Net zoals er verschillende consumenten zijn, zijn er
verschillende agrariers: akkerbouwers, veehouders, tuinders. Je kunt ze op
allerlei wijzen indelen en dat gebeurt dan ook. Europese economen onderscheiden
vaak vijf typen: akkerbouwers die grootschalig gewassen telen met een lage
geldopbrengst per ha, tuinders die intensief groenten telen. In Nederland ook
bloemen en bollen en vaak onder glas - relatief grote ondernemingen met veel
kapitaal. Ook fruitteelt en andere blijvende teelten, zoals de wijnbouw die we
ook in het Limburgse landschap zien opduiken, kenmerken zich door langjarige
investeringen. Een akkerbouwer kan volgend jaar aardappelen telen in plaats van
granen; elk nieuw jaar kan het teeltplan anders. De Limburge perenteler zit
voor jaren vast aan zijn beslissing een boomgaard te beginnen. Tenzij de
overheid zo goed is om premies beschikbaar te stellen om bomen te rooien, zoals
hier in de jaren zestig en zeventig gebeurde. Met als gevolg dat de
hoogstambomen vervangen werden door de productievere laagstambomen (spillen in
het fruittelers jargon).
Als vierde groep zijn er de graasdierbedrijven met
melkvee en schapen. Niet omdat die dieren altijd buiten lopen - in Europa zijn
er hele streken (zoals Italie) waar koeien altijd binnen staan. Maar
omdat kippen en varkens granen eten, geen gras. De intensieve veehouderij is een relatief jonge bedrijfstak, ontstaan na
de Tweede Wereldoorlog, waar afvalprodukten en granen aan varkens en kippen
worden gevoerd. Varkens hadden altijd al de rol van afvalverwerker, maar het
grootschalig houden van 'hokdieren' is een ontwikkeling van na de oorlog.
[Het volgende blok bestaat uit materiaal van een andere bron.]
(** * Clipper front end: a shallow embedding of [App.jsx]

    The repository's client is one React component, [App], kept in two
    revisions ([frontend/src/App.jsx], and a later one that adds the list of
    recent uploads).  This development embeds the pure parts of the component
    (base-URL normalisation, the progress renderer, the upload percentage,
    the clip gallery) as functions, and its stateful part (hooks, the polling
    interval, the requests it sends) as a step function over an explicit
    world.

    Conventions of the embedding:
    - a JavaScript string is a [string]; every literal the component compares
      against is ASCII, so code units and bytes coincide where it matters;
    - [undefined]/[null] is [None];
    - a JavaScript number that the component computes with is an exact
      integer ([Z], [N]) or an exact rational ([Q]) next to the non-finite
      values; rounding of doubles is not modelled;
    - an array held in React state is a location in a store, because the
      component shares arrays between the upload list and the gallery. *)

From stdpp Require Import gmap strings list pretty sorting.
From Stdlib Require Import Ascii QArith Qround Qminmax Lqa.

Local Open Scope Z_scope.

(** ** JavaScript primitives used by the component *)

Module JS.

(** [ToBoolean] on a string: only the empty string is falsy. *)
Definition truthy (s : string) : bool :=
  match s with
  | EmptyString => false
  | String _ _ => true
  end.

(** [x || d] where [x] is a possibly missing string. *)
Definition or_else (x : option string) (d : string) : string :=
  match x with
  | Some s => if truthy s then s else d
  | None => d
  end.

(** [!x] where [x] is a possibly missing string. *)
Definition falsy (x : option string) : bool :=
  match x with
  | Some s => negb (truthy s)
  | None => true
  end.

(** [s.startsWith(p)]. *)
Definition startsWith (s p : string) : bool := String.prefix p s.
(** * mis-builder: the redstone signal scorer and the slot optimizer

    A shallow embedding of [calculateSignalStrength], [getRarityOrder] and
    [optimizeForRedstone] from [src/MinecraftItemBuilder.tsx], and the
    properties of the two functions.

    Modelling conventions.
    - A JavaScript number that holds an integer (quantities, stack sizes,
      indices) is a [Z].  The floating-point expression of the scorer is
      evaluated in IEEE 754 binary64, round to nearest even, through the
      executable specification [SpecFloat] of the standard library.
    - A container is a [list (option Slot)]; [None] is the [null] slot.
    - The working array [optimizedSlots] holds one fresh object per
      occupied slot (the [map] with a spread), so an in-place mutation of
      an element is an update of the list at its index.  [forcedItems]
      holds references into that array and is a list of indices.
    - The two places where the source can throw ([reduce] of an empty array
      without an initial value, [Array(n)] with a negative [n]) are the
      constructors of [JsError]. *)

From Stdlib Require Import ZArith List Bool String Lia SpecFloat QArith Qround.
From stdpp Require Import base tactics option list gmap strings sorting relations.
Import ListNotations.
Open Scope Z_scope.

(** ** IEEE 754 binary64 *)

Module Double.
Definition prec : Z := 53.
Definition emax : Z := 1024.

(** The double nearest to an integer (exact below [2^53]). *)
Definition of_Z (z : Z) : spec_float := binary_normalize prec emax z 0 false.
Definition add : spec_float -> spec_float -> spec_float := SFadd prec emax.
Definition mul : spec_float -> spec_float -> spec_float := SFmul prec emax.
Definition div : spec_float -> spec_float -> spec_float := SFdiv prec emax.
(** ** The usage charge *)

(** C6 (as stated) fails in its second half: the backend reports 1000
    tokens for the answer, and the charge that is tracked is the estimate, 3
    tokens for the 10 characters of prompt and answer. *)
Lemma C6_reported_usage_is_not_used :
  fst (generateWithRotation oneKeyEnv meteredBackend t0
         (mkGenerateRequest "Say hi" None None None) emptyWorld)
  = Ok (mkGenerateResult "abcd" "gemini-1.5-flash" (Usage.mk 400 600 1000) "primary") /\
  statusOf (fst (Generate.handler oneKeyEnv meteredBackend t0 anonymousPost emptyWorld))
  = Some 200 /\
  map tokens (tracked (snd (Generate.handler oneKeyEnv meteredBackend t0 anonymousPost emptyWorld)))
  = [3].
Proof. vm_compute. repeat split. Qed.

(** C6 (amended): on a successful generation the charge handed to
    [trackRequest] has tokens = ceil((promptChars + responseChars) / 4) and
    cost = tokens / 1000 x 0.0001875, whatever usage the backend reported
    with the answer. *)
Theorem C6_usage_charge (env : Env) (backend : Backend) (now : Z) (prompt : string)
    (temperature maxTokens : option Q) (who : Identity) (rl : Ratelimit.Response)
    (w w1 : World) (result : GenerateResult) :
  generateWithRotation env backend now (mkGenerateRequest prompt None temperature maxTokens) w
  = (Ok result, w1) ->
  exists resp w2 log,
    Generate.generate env backend now prompt temperature maxTokens who rl w = (Ok resp, w2) /\
    status resp = 200 /\
    tracked w2 = log :: tracked w1 /\
    4 * (tokens log - 1)
      < Z.of_nat (String.length prompt) + Z.of_nat (String.length (text result))
      <= 4 * tokens log /\
    (cost log == inject_Z (tokens log) / (1000 # 1) * (1875 # 10000000))%Q.
Proof.
  intros Hgen.
  destruct (generate_success env backend now prompt temperature maxTokens who rl w w1 result Hgen)
    as (w2 & Hrun & Htracked).
  eexists _, w2, _. split; [exact Hrun |]. split; [reflexivity |]. split; [exact Htracked |].
  cbn [tokens cost]. split; [apply ceilDiv_4_least | apply calculateCost_rate].
Qed.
En naast deze vijf typen zijn er dan natuurlijk de
gemengde bedrijven - die hebben meerdere activiteiten en zijn niet zo makkelijk
in een van de hokjes in te delen. Ze appeleren wel aan het klassieke beeld van
de boerderij op de wandplaten op school waar alle dieren en planten op een
boerderij te zien zijn. Maar het is een uitstervend verschijnsel. Mensen en
daarmee ook bedrijven specialiseren zich in waar ze goed in zijn. De een in
talen, de ander in wiskunde. De een in de verkoop van kleding, de ander in
kruidenierswaren. En boeren houden zich bezig met uien of uiers, zelden met
beide.
Dat specialisatiebeginsel is een van de krachtigste
economische principes. Soms staan er weer romantici op die terug willen naar
het oude gemengde bedrijf van de wandplaat, of ontwerpen nieuwe, maar het werkt
maar zelden. Natuurlijk zijn er mensen en ondernemers die alles kunnen: wat ze
ook aanpakken, het wordt een succes. Die kunnen zich maar het best
specialiseren in het ondernemen zelf en geslaagde bedrijven naar de beurs
brengen. Soms is het een bepaalde vaardigheid die mensen uitbuiten in
verschillende takken: melkveehouders die veel van fokkerij weten en ook
fokzeugen houden. Vaak zijn dat ook situaties waar een van de activiteiten niet
makkelijk meer kan groeien, omdat er bijvoorbeeld geen grond te koop is. Of de
akkerbouw biedt in de winter te weinig werk en wordt met een relatief
eenvoudige tak vleesvee gecombineerd.
Soms zijn er verschillende activiteiten in een bedrijf
omdat vader en zoon of man en vrouw verschillende vaardigheden hebben of niet
teveel op elkaars lip willen zitten: de een doet de koeien, de ander de
akkerbouw. Of mensen ontwikkelen zich: ze beginnen in melkvee, maar zien kansen
in een camping. Of worden dominee of begrafenisondernemer, beroepen die je
makkelijker doet met wat levenservaring. En soms is zo'n tweede tak een goede
keuze bij gebrek aan wat beters, maar is het geen ondernemingsopzet die ook een
volgende generatie mogelijkheden biedt. Of juist zoveel mogelijkheden dat de
boerderij zich ontwikkelt tot winkel of camping. Specialisatie dus.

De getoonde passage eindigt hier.